- **TASK PROMPT**
Select and copy out every line in the records containing "values".

** DATASET RECORDS follows **

(** * pubmed_parser: the MEDLINE citation field extractors

    A shallow embedding of [pubmed_parser/utils.py] and
    [pubmed_parser/medline_parser.py].

    - Python [str] values are lists of Unicode code points.
    - An lxml element is a tree carrying a tag, an attribute table, an
      optional text, its children and an optional tail.
    - A Python exception is a constructor of [exn]; a function that can
      raise returns a [result].
    - The dictionaries built by the record assembler are finite maps from
      field names to Python values. *)

From Stdlib Require Import List String Ascii NArith Bool DecimalString.
From stdpp Require Import base list gmap strings.

Local Open Scope list_scope.

(** ** Python strings *)

Module PyStr.

Abbreviation char := N.
Abbreviation str := (list N).

(** A literal of the source, as code points. *)
Definition py (s : string) : str :=
  List.map N_of_ascii (list_ascii_of_string s).

Definition char_eqb (a b : char) : bool := N.eqb a b.

Fixpoint str_eqb (a b : str) : bool :=
  match a, b with
  | [], [] => true
  | x :: a', y :: b' => char_eqb x y && str_eqb a' b'
  | _, _ => false
  end.

(** [s.startswith(p)] *)
Fixpoint startswith (p s : str) : bool :=
  match p, s with
  | [], _ => true
  | x :: p', y :: s' => char_eqb x y && startswith p' s'
  | _ :: _, [] => false
  end.

(** [sub in s] *)
Fixpoint contains (sub s : str) : bool :=
  startswith sub s ||
  match s with
  | [] => false
  | _ :: s' => contains sub s'
  end.

(** [s.replace(old, new)] for a non-empty [old]: occurrences are replaced
    from the left and do not overlap; [skip] counts the characters of a
    matched occurrence that are still to be dropped. *)
Fixpoint replace_from (old new : str) (skip : nat) (s : str) : str :=
  match s with
  | [] => []
  | c :: s' =>
      match skip with
      | S k => replace_from old new k s'
      | O =>
          if startswith old s
          then new ++ replace_from old new (Nat.pred (length old)) s'
          else c :: replace_from old new O s'
      end
  end.

Definition replace (old new s : str) : str := replace_from old new O s.

(** [sep.join(l)] *)
Fixpoint join (sep : str) (l : list str) : str :=
  match l with
  | [] => []
  | [x] => x
  | x :: l' => x ++ sep ++ join sep l'
  end.

(** [c.isspace()]: the code points Python classifies as whitespace. *)
Definition isspace (c : char) : bool :=
  ((9 <=? c) && (c <=? 13))%N || ((28 <=? c) && (c <=? 32))%N ||
  (c =? 133)%N || (c =? 160)%N || (c =? 5760)%N ||
  ((8192 <=? c) && (c <=? 8202))%N || (c =? 8232)%N || (c =? 8233)%N ||
  (c =? 8239)%N || (c =? 8287)%N || (c =? 12288)%N.

Fixpoint lstrip (s : str) : str :=
  match s with
  | [] => []
  | c :: s' => if isspace c then lstrip s' else s
  end.

Definition rstrip (s : str) : str := rev (lstrip (rev s)).

(** [s.strip()] *)
Definition strip (s : str) : str := rstrip (lstrip s).

(** The decimal digits of the scripts other than ASCII (general category
    Nd of Unicode 14.0, the database of CPython 3.11): each entry starts a
    run of ten code points with the values 0 to 9. *)
Definition decimal_starts_other : list N :=
  [1632; 1776; 1984; 2406; 2534; 2662; 2790; 2918; 3046; 3174; 3302;
   3430; 3558; 3664; 3792; 3872; 4160; 4240; 6112; 6160; 6470; 6608;
   6784; 6800; 6992; 7088; 7232; 7248; 42528; 43216; 43264; 43472; 43504;
   43600; 44016; 65296; 66720; 68912; 69734; 69872; 69942; 70096; 70384;
   70736; 70864; 71248; 71360; 71472; 71904; 72016; 72784; 73040; 73120;
   92768; 92864; 93008; 120782; 120792; 120802; 120812; 120822; 123200;
   123632; 125264; 130032]%N.

Definition decimal_starts : list N := 48%N :: decimal_starts_other.

Fixpoint decimal_in (starts : list N) (c : char) : option N :=
  match starts with
  | [] => None
  | z :: starts' =>
      if ((z <=? c) && (c <=? z + 9))%N then Some (c - z)%N
      else decimal_in starts' c
  end.

(** The value of a decimal digit, None for another character. *)
Definition decimal_value (c : char) : option N := decimal_in decimal_starts c.

(** [c.isdecimal()]: the class of [\d] in a pattern on str, and of the
    digits that [int] reads. *)
Definition isdecimal_char (c : char) : bool :=
  match decimal_value c with
  | Some _ => true
  | None => false
  end.

(** The characters that are digits without being decimal digits
    (superscripts, circled digits and the like, Unicode 14.0), as ranges
    with both ends included. *)
Definition digit_ranges_other : list (N * N) :=
  [(178, 179); (185, 185); (4969, 4977); (6618, 6618); (8304, 8304);
   (8308, 8313); (8320, 8329); (9312, 9320); (9332, 9340); (9352, 9360);
   (9450, 9450); (9461, 9469); (9471, 9471); (10102, 10110);
   (10112, 10120); (10122, 10130); (68160, 68163); (69216, 69224);
   (69714, 69722); (127232, 127242)]%N.

(** [c.isdigit()] *)
Definition isdigit_char (c : char) : bool :=
  isdecimal_char c ||
  existsb (fun r => ((fst r <=? c) && (c <=? snd r))%N) digit_ranges_other.

(** [s.isdigit()]: every character is a digit and there is at least one. *)
Definition isdigit (s : str) : bool :=
  match s with
  | [] => false
  | _ => forallb isdigit_char s
  end.

(** The number that a string of decimal digits writes. *)
Definition decimal_number (s : str) : N :=
  fold_left (fun acc c => (10 * acc + default 0 (decimal_value c))%N) s 0%N.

** End of DATASET RECORDS **

- **RESULT**
    - Python [str] values are lists of Unicode code points.
      field names to Python values. *)
    run of ten code points with the values 0 to 9. *)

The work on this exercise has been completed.